Home butchering gear

Before you start you will want to make sure you have the right materials at home to get the butchering job done. Again, consult your reference texts but a basic start suggested is a 5-inch stiff boning knife, 7-inch stiff boning knife and a 12-inch butcher knife. Start with a stiff knife and then go onto something more flexible as your skills increase. A handsaw will be very useful to cut through bones, and a dedicated table for preparation and work is ideal. Useful tips include using the weight of the cuts to help you break bits as less sawing increases meat life (heat and oxidising agents in bone marrow).
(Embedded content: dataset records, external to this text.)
(* ===== verification/MockVSphere.v ===== *)
(** * The simulated estate

    [app/services/vmware/mock.py] ([INFRASTRUCTURE_MODE=mock]): the in-memory
    vCenter estates, with the state of the simulated guests of
    [app/services/guest/mock.py] beside them, and the operations of
    [MockVMwareService].  [mock_vmware] makes them an instance of
    [VMwareService].

    Latencies advance the clock.  A dictionary is an association list in
    insertion order.  Sizes are whole gigabytes; the display-only load and
    capacity figures are left out. *)

From Stdlib Require Import ZArith Lia Ascii String List Bool.
From stdpp Require Import base tactics list strings gmap.
From S2P Require Import Prelude PyStr Errors Schemas Effects World VCenter VSphere.

Local Open Scope string_scope.
Local Open Scope Z_scope.

Definition _LATENCY_DISCOVERY : Z := 150000.
Definition _LATENCY_CREATE : Z := 4 * SECOND.
Definition _LATENCY_RECONFIG : Z := SECOND.
Definition _LATENCY_POWER_ON : Z := 1500000.
Definition _TOOLS_READY_DELAY_SECONDS : Z := 3 * SECOND.

(** ** Dictionaries *)

Fixpoint dict_get {A} (k : string) (d : list (string * A)) : option A :=
  match d with
  | [] => None
  | (x, v) :: r => if String.eqb x k then Some v else dict_get k r
  end.

(** [d[k] = v]: a known key keeps its place. *)
Fixpoint dict_set {A} (k : string) (v : A) (d : list (string * A)) : list (string * A) :=
  match d with
  | [] => [(k, v)]
  | (x, w) :: r => if String.eqb x k then (x, v) :: r else (x, w) :: dict_set k v r
  end.

Definition values {A} (d : list (string * A)) : list A := List.map snd d.

(** ** The estate *)

Record MockHost := MkMockHost { mh_id : string; mh_name : string; mh_maintenance : bool; mh_state : string }.

Record MockCluster := MkMockCluster { mc_name : string; mc_dc : string; mc_drs : bool; mc_hosts : list string }.

Record MockDatastore := MkMockDatastore {
  md_id : string;
  md_name : string;
  md_free_gb : Z;
  md_accessible : bool;
  md_datastore_cluster_id : option string;
}.

#[export] Instance eta_mock_datastore : Eta MockDatastore := fun d =>
  MkMockDatastore (md_id d) (md_name d) (md_free_gb d) (md_accessible d) (md_datastore_cluster_id d).

Record MockVM := MkMockVM {
  mv_id : string;
  mv_name : string;
  mv_power_state : string;
  mv_tools_status : option string;
  mv_tools_running : option string;
  mv_tools_version : option string;
  mv_guest_ready : bool;
  mv_guest_family : option string;
  mv_has_guest_os : bool;
  mv_ip_address : option string;
  mv_hostname : option string;
  mv_network_id : option string;
  mv_cpu : Z;
  mv_memory_mb : Z;
  mv_disks_gb : list Z;
  mv_powered_on_at : option Z;
  mv_answer_media : list string;
  mv_installation_media : list string;
  mv_screenshots : Z;
  mv_datastore_id : option string;
  mv_owner_job_id : option string;
  mv_keystrokes : list Z;
}.

#[export] Instance eta_mock_vm : Eta MockVM := fun v =>
  MkMockVM (mv_id v) (mv_name v) (mv_power_state v) (mv_tools_status v) (mv_tools_running v) (mv_tools_version v)
    (mv_guest_ready v) (mv_guest_family v) (mv_has_guest_os v) (mv_ip_address v) (mv_hostname v) (mv_network_id v)
    (mv_cpu v) (mv_memory_mb v) (mv_disks_gb v) (mv_powered_on_at v) (mv_answer_media v) (mv_installation_media v)
    (mv_screenshots v) (mv_datastore_id v) (mv_owner_job_id v) (mv_keystrokes v).

(** [_MockVM(id_, name, installed=...)] *)
Definition _MockVM (id name : string) (installed : bool) : MockVM :=
  MkMockVM id name "poweredOff" None None None false None installed None None None 2 4096 [] None [] [] 0 None None [].

(** An ISO image with its datacenter. *)
Record MockIso := MkMockIso { mi_image : IsoImageOut; mi_datacenter_id : string }.

Record MockInventory := MkMockInventory {
  mk_datacenters : list (string * string);
  mk_clusters : list (string * MockCluster);
  mk_hosts : list (string * MockHost);
  mk_resource_pools : list (string * (string * string));
  mk_datastores : list (string * MockDatastore);
  mk_cluster_datastores : list (string * list string);
  mk_datastore_clusters : list (string * (string * (Z * Z)));
  mk_networks : list (string * NetworkOut);
  mk_network_datacenters : list (string * string);
  mk_isos : list (string * MockIso);
  mk_iso_labels : list (string * string);
  mk_vms : list (string * MockVM);
  mk_reserved_ips : list (string * string);
}.

#[export] Instance eta_mock_inventory : Eta MockInventory := fun i =>
  MkMockInventory (mk_datacenters i) (mk_clusters i) (mk_hosts i) (mk_resource_pools i) (mk_datastores i)
    (mk_cluster_datastores i) (mk_datastore_clusters i) (mk_networks i) (mk_network_datacenters i) (mk_isos i) (mk_iso_labels i) (mk_vms i)
    (mk_reserved_ips i).

Definition iso_entry (id name dc ds_id_ ds_name_ : string) : string * MockIso :=
  (id, MkMockIso (MkIso id name ds_id_ ("[" ++ ds_name_ ++ "] ISO/" ++ name) ds_name_) dc).

Definition existing_vm (id name ip : string) : string * MockVM :=
  (upper name, (_MockVM id name true) <| mv_power_state := "poweredOn" |> <| mv_tools_status := Some "toolsOk" |>
                 <| mv_ip_address := Some ip |> <| mv_hostname := Some (lower name) |>).

(** [_MockInventory()] *)
Definition _MockInventory : MockInventory := {|
  mk_datacenters := [("datacenter-21", "DC01-Corporate"); ("datacenter-22", "DC02-Lab")];
  mk_clusters := [("domain-c7", MkMockCluster "PROD-CLUSTER" "datacenter-21" true ["host-11"; "host-12"; "host-13"]);
                  ("domain-c8", MkMockCluster "EDGE-CLUSTER" "datacenter-21" false ["host-14"]);
                  ("domain-c9", MkMockCluster "LAB-CLUSTER" "datacenter-22" true ["host-15"])];
  mk_hosts := [("host-11", MkMockHost "host-11" "esx01.company.local" false "connected");
               ("host-12", MkMockHost "host-12" "esx02.company.local" false "connected");
               ("host-13", MkMockHost "host-13" "esx03.company.local" true "connected");
               ("host-14", MkMockHost "host-14" "esx04.company.local" false "connected");
               ("host-15", MkMockHost "host-15" "lab-esx01.company.local" false "connected")];
  mk_resource_pools := [("resgroup-31", ("Resources", "domain-c7")); ("resgroup-32", ("PROD-HIGH", "domain-c7"));
                        ("resgroup-33", ("PROD-STANDARD", "domain-c7")); ("resgroup-34", ("Resources", "domain-c8"));
                        ("resgroup-35", ("Resources", "domain-c9"))];
  mk_datastores := [("datastore-41", MkMockDatastore "datastore-41" "PROD-SAN-01" 9216 true (Some "group-p45"));
                    ("datastore-42", MkMockDatastore "datastore-42" "PROD-SAN-02" 3072 true (Some "group-p45"));
                    ("datastore-43", MkMockDatastore "datastore-43" "PROD-VSAN-01" 18432 true None);
                    ("datastore-44", MkMockDatastore "datastore-44" "LAB-SAN-01" 2048 true None);
                    ("datastore-45", MkMockDatastore "datastore-45" "RETIRE-SAN" 256 false None)];
  mk_cluster_datastores := [("domain-c7", ["datastore-41"; "datastore-42"; "datastore-43"; "datastore-45"]);
                            ("domain-c8", ["datastore-43"]); ("domain-c9", ["datastore-44"])];
  mk_datastore_clusters := [("group-p45", ("PROD-SAN-CLUSTER", (307200, 122880)))];
  mk_networks := [("dvportgroup-51", MkNetwork "dvportgroup-51" "VLAN100-PROD" "DISTRIBUTED_PORT_GROUP");
                  ("dvportgroup-52", MkNetwork "dvportgroup-52" "VLAN200-MGMT" "DISTRIBUTED_PORT_GROUP");
                  ("dvportgroup-53", MkNetwork "dvportgroup-53" "VLAN300-DB" "DISTRIBUTED_PORT_GROUP");
                  ("network-54", MkNetwork "network-54" "VLAN400-LAB" "STANDARD_PORT_GROUP")];
  mk_network_datacenters := [("dvportgroup-51", "datacenter-21"); ("dvportgroup-52", "datacenter-21");
                             ("dvportgroup-53", "datacenter-21"); ("network-54", "datacenter-22")];
  mk_isos := [iso_entry "iso-corp-windows-2025" "Windows Server 2025.iso" "datacenter-21" "datastore-41" "PROD-SAN-01";
              iso_entry "iso-corp-windows-2022" "Windows Server 2022.iso" "datacenter-21" "datastore-42" "PROD-SAN-02";
              iso_entry "iso-corp-windows-11" "Windows 11 24H2.iso" "datacenter-21" "datastore-41" "PROD-SAN-01";
              iso_entry "iso-lab-windows-2022" "Windows Server 2022.iso" "datacenter-22" "datastore-44" "LAB-SAN-01";
              ("iso-lab-ubuntu-2404",
               MkMockIso (MkIso "iso-lab-ubuntu-2404" "Ubuntu Server 24.04 LTS.iso" "datastore-44"
                            "[LAB-SAN-01] ISO/ubuntu-24.04-live-server-amd64.iso" "LAB-SAN-01") "datacenter-22")];
  mk_iso_labels := [("[PROD-SAN-01] ISO/Windows Server 2025.iso", "SSS_X64FREE_EN-US_DV9");
                    ("[PROD-SAN-02] ISO/Windows Server 2022.iso", "SSS_X64FREE_EN-US_DV9");
                    ("[PROD-SAN-01] ISO/Windows 11 24H2.iso", "CCCOMA_X64FRE_EN-US_DV9");
                    ("[LAB-SAN-01] ISO/Windows Server 2022.iso", "SSS_X64FREE_EN-US_DV9");
                    ("[LAB-SAN-01] ISO/ubuntu-24.04-live-server-amd64.iso", "Ubuntu-Server 24.04 LTS amd64")];
  mk_vms := [existing_vm "vm-70" "APP-PROD-004" "10.20.30.10"; existing_vm "vm-71" "SQL-TEST-002" "10.20.30.11"];
  mk_reserved_ips := [("10.20.30.1", "VLAN100 gateway"); ("10.20.30.2", "core-sw-01"); ("10.20.30.3", "core-sw-02");
                      ("10.20.30.10", "APP-PROD-004"); ("10.20.30.11", "SQL-TEST-002")];
|}.
(* ===== verification/AnswerIso.v ===== *)
(** * The answer media

    The ISO 9660 and Joliet image of [app/services/windows_unattend.py]
    ([build_answer_iso], [build_answer_media]) and the media recognition of
    [app/services/windows_media.py].  Bytes are characters. *)

From Stdlib Require Import ZArith Lia Ascii String List Bool.
From stdpp Require Import base tactics list strings.
From S2P Require Import Prelude PyStr Regex Resolver Unattend.

Local Open Scope string_scope.
Local Open Scope Z_scope.
Local Open Scope list_scope.

Definition bytes : Type := list ascii.

Definition _SECTOR : Z := 2048.
Definition _VOLUME_ID : string := "INFRAOPS_ANSWER".

(** [struct.pack] of unsigned integers, little and big endian: the [k] low
    bytes. *)
Definition byte (n : Z) : ascii := ascii_of_nat (Z.to_nat (n mod 256)).
Fixpoint little (k : nat) (n : Z) : bytes :=
  match k with O => [] | S k' => byte n :: little k' (Z.shiftr n 8) end.
Definition big (k : nat) (n : Z) : bytes := rev (little k n).

Definition _both16 (value : Z) : bytes := little 2 value ++ big 2 value.
Definition _both32 (value : Z) : bytes := little 4 value ++ big 4 value.

(** 2026-01-01 00:00:00 UTC *)
Definition _directory_date : bytes := List.map byte [126; 1; 1; 0; 0; 0; 0].
Definition _volume_date : bytes := chars "2026010100000000" ++ [byte 0].

Definition zeros (n : nat) : bytes := List.repeat (byte 0) n.

(** [buffer[at:at + len(payload)] = payload] of a bytearray. *)
Definition put_at (at_ : nat) (payload buffer : bytes) : bytes :=
  (firstn at_ buffer ++ payload ++ skipn (at_ + List.length payload) buffer)%list.

(** [ljust(size)] with a filler, cut to the size. *)
Definition pad_to (size : nat) (filler l : bytes) : bytes :=
  firstn size (l ++ List.concat (List.repeat filler size)).

Definition _directory_record (identifier : bytes) (extent length_ : Z) (directory : bool) : bytes :=
  let size := (33 + List.length identifier)%nat in
  let total := if Nat.odd size then S size else size in
  [byte (Z.of_nat total); byte 0] ++ _both32 extent ++ _both32 length_ ++ _directory_date
  ++ [byte (if directory then 2 else 0); byte 0; byte 0] ++ _both16 1 ++ [byte (Z.of_nat (List.length identifier))]
  ++ identifier ++ (if Nat.odd size then [byte 0] else []).

Definition _path_table (root_extent : Z) (big_endian : bool) : bytes :=
  [byte 1; byte 0] ++ (if big_endian then big 4 root_extent else little 4 root_extent)
  ++ (if big_endian then big 2 1 else little 2 1) ++ [byte 0; byte 0].

Definition utf_16_be (s : string) : bytes := List.flat_map (fun c => [byte 0; c]) (chars s).

(** The text fields of a descriptor. *)
Definition identifier_field (joliet : bool) (text_ : string) (size : nat) : bytes :=
  if joliet then pad_to size [byte 0; " "%char] (utf_16_be text_)
  else (chars text_ ++ List.repeat " "%char (size - String.length text_))%list.

Definition BLANK_FIELDS : list (nat * nat) :=
  [(190, 128); (318, 128); (446, 128); (574, 128); (702, 37); (739, 37); (776, 37)]%nat.

(** The assignments to slices of the descriptor, in order. *)
Definition _volume_descriptor (joliet : bool) (total_sectors path_table_size l_table m_table root_extent : Z)
    : bytes :=
  let fields : list (nat * bytes) :=
    ([(0, [byte (if joliet then 2 else 1)]); (1, chars "CD001"); (6, [byte 1]);
      (8, identifier_field joliet "" 32); (40, identifier_field joliet _VOLUME_ID 32);
      (80, _both32 total_sectors)]
     ++ (if joliet then [(88, chars "%/E")] else [])
     ++ [(120, _both16 1); (124, _both16 1); (128, _both16 _SECTOR); (132, _both32 path_table_size);
         (140, little 4 l_table); (148, big 4 m_table);
         (156, _directory_record [byte 0] root_extent _SECTOR true)]
     ++ List.map (fun f => (fst f, identifier_field joliet "" (snd f))) BLANK_FIELDS
     ++ [(813, _volume_date); (830, _volume_date); (847, List.repeat "0"%char 16 ++ [byte 0]);
         (864, _volume_date); (881, [byte 1])])%nat%list in
  fold_left (fun d f => put_at (fst f) (snd f) d) fields (zeros (Z.to_nat _SECTOR)).

(** ** The image *)

Definition FIRST_EXTENT : Z := 25.
Definition ROOT_PRIMARY : Z := 23.
Definition ROOT_JOLIET : Z := 24.

Definition sectors (content : bytes) : Z := Z.max 1 ((Z.of_nat (List.length content) + _SECTOR - 1) / _SECTOR).

(** The extents of the files from a sector on, and the first free sector. *)
Fixpoint place (sector : Z) (files : list (string * bytes)) : list (string * bytes * Z) * Z :=
  match files with
  | [] => ([], sector)
  | (name, content) :: rest =>
      let r := place (sector + sectors content) rest in ((name, content, sector) :: fst r, snd r)
  end.

Definition put (sector : Z) (payload image : bytes) : bytes := put_at (Z.to_nat (sector * _SECTOR)) payload image.

Definition primary_identifier (name : string) : bytes :=
  (chars (replace_char "-" "_" (upper name)) ++ chars ";1")%list.
Definition joliet_identifier (name : string) : bytes := utf_16_be name.

Definition root_directory (root : Z) (identifier : string -> bytes) (placed : list (string * bytes * Z)) : bytes :=
  (_directory_record [byte 0] root _SECTOR true ++ _directory_record [byte 1] root _SECTOR true
   ++ List.flat_map (fun f => _directory_record (identifier (fst (fst f))) (snd f)
                                (Z.of_nat (List.length (snd (fst f)))) false)
        (sorted_by (fun f => text (identifier (fst (fst f)))) placed))%list.

(** The payloads in the order they are written. *)
Definition payloads (placed : list (string * bytes * Z)) (total : Z) : list (Z * bytes) :=
  let table_size := Z.of_nat (List.length (_path_table 0 false)) in
  ([(16, _volume_descriptor false total table_size 19 20 ROOT_PRIMARY);
    (17, _volume_descriptor true total table_size 21 22 ROOT_JOLIET);
    (18, byte 255 :: chars "CD001" ++ [byte 1]);
    (19, _path_table ROOT_PRIMARY false); (20, _path_table ROOT_PRIMARY true);
    (21, _path_table ROOT_JOLIET false); (22, _path_table ROOT_JOLIET true);
    (ROOT_PRIMARY, root_directory ROOT_PRIMARY primary_identifier placed);
    (ROOT_JOLIET, root_directory ROOT_JOLIET joliet_identifier placed)]
   ++ List.map (fun f => (snd f, snd (fst f))) placed)%list.

Definition build_answer_iso (files : list (string * bytes)) : bytes :=
  let '(placed, total) := place FIRST_EXTENT (sorted_by fst files) in
  fold_left (fun image p => put (fst p) (snd p) image) (payloads placed total)
    (zeros (Z.to_nat (total * _SECTOR))).

Definition build_answer_media (xml_bytes : bytes) : bytes :=
  build_answer_iso [(ANSWER_FILE_NAME, xml_bytes); (FIRST_LOGON_SCRIPT_NAME, chars FIRST_LOGON_SCRIPT)].

(** ** Recognising installation media *)

Inductive WindowsMediaKind := SERVER | CLIENT | UNKNOWN.

Definition _PVD_OFFSET : Z := 16 * _SECTOR.
Definition ISO_HEADER_BYTES : Z := _PVD_OFFSET + _SECTOR.

Definition slice {A} (start stop : Z) (l : list A) : list A :=
  firstn (Z.to_nat (stop - start)) (skipn (Z.to_nat start) l).

(** Undecodable bytes of a label become replacement characters; they take no
    part in the recognition and are left as they are. *)
Definition iso_volume_label (header : bytes) : option string :=
  let descriptor := slice _PVD_OFFSET (_PVD_OFFSET + _SECTOR) header in
  if (List.length descriptor <? 72)%nat
     || negb (bool_decide (slice 0 1 descriptor = [byte 1]))
     || negb (bool_decide (slice 1 6 descriptor = chars "CD001"))
  then None
  else
    let label := strip (text (slice 40 72 descriptor)) in
    if String.eqb label "" then None else Some label.

Definition CLIENT_PREFIXES : list string := ["CCCOMA_"; "CCOMA_"; "CPBA_"; "CPRA_"; "CENA_"; "CCSA_"].

Definition classify_windows_media (label : option string) : WindowsMediaKind :=
  let normalized := upper (strip (match label with Some l => l | None => "" end)) in
  if startswith normalized "SSS_" || contains normalized "_SSS_" then SERVER
  else if existsb (fun p => startswith normalized p || startswith normalized ("J_" ++ p)%string) CLIENT_PREFIXES
       || existsb (fun e => String.eqb normalized e) ["ESD-ISO"; "ESD_ISO"] then CLIENT
  else UNKNOWN.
As you get more excited about the situation you could move onto purchasing a bandsaw for further precision cuts, a mincer (which can be sourced from as little as $50) to help utilise offcuts, sausage cannons etc. The list is endless!

You should also invest in safety equipment – scabbards for knives, butchers’ gloves, metal chest plates to prevent self-injury and so on. And, critically you will want to perform the whole process to the utmost hygiene levels so the ability to have a cold room or similar to operate in will be a huge bonus. Don’t underestimate just how much meat you will end up with from the process, so knowing you have enough room in the freezer and enough packaging materials for the product will save embarrassment or wastage on the day.

Remember, lots of food poisoning occurs at point of cooking so don’t ruin all that clean preparation by forgetting the basics at food preparation time and properly cooking your meat. And when it comes to eating the product you should be prepared to eat everything – otherwise be prepared to waste a lot of meat or use it for dog food. It often comes as a surprise for people just how much meat there is and how much of a carcass isn’t T-bones or bacon.

The wrap up

So, is the process not just money saving but rewarding? The short answer is yes, it is! There is no comparison to home grown beef/sheep/pork but, you have to have the stomach for it. Even if you are not ‘going the whole hog’ and performing the butchery yourself keep in mind that it can be a different experience eating the lamb/calf/pig you’ve just raised.

Some people find this part even more rewarding, some find it abhorrent, and it’s probably not something you can make the call on until you’ve been there. When I worked in Scotland, I remember the hardest oldest farmer I’ve ever done work for telling me ‘there isnae torture like sending your ain coos tae slaughter’.

So maybe it’s not worth the hassle and heartache after all?

If you get to and enjoy the process and wanted to expand your operation, the process to follow for getting registered to kill and process your own meat for sale can be found at the Food Authority website.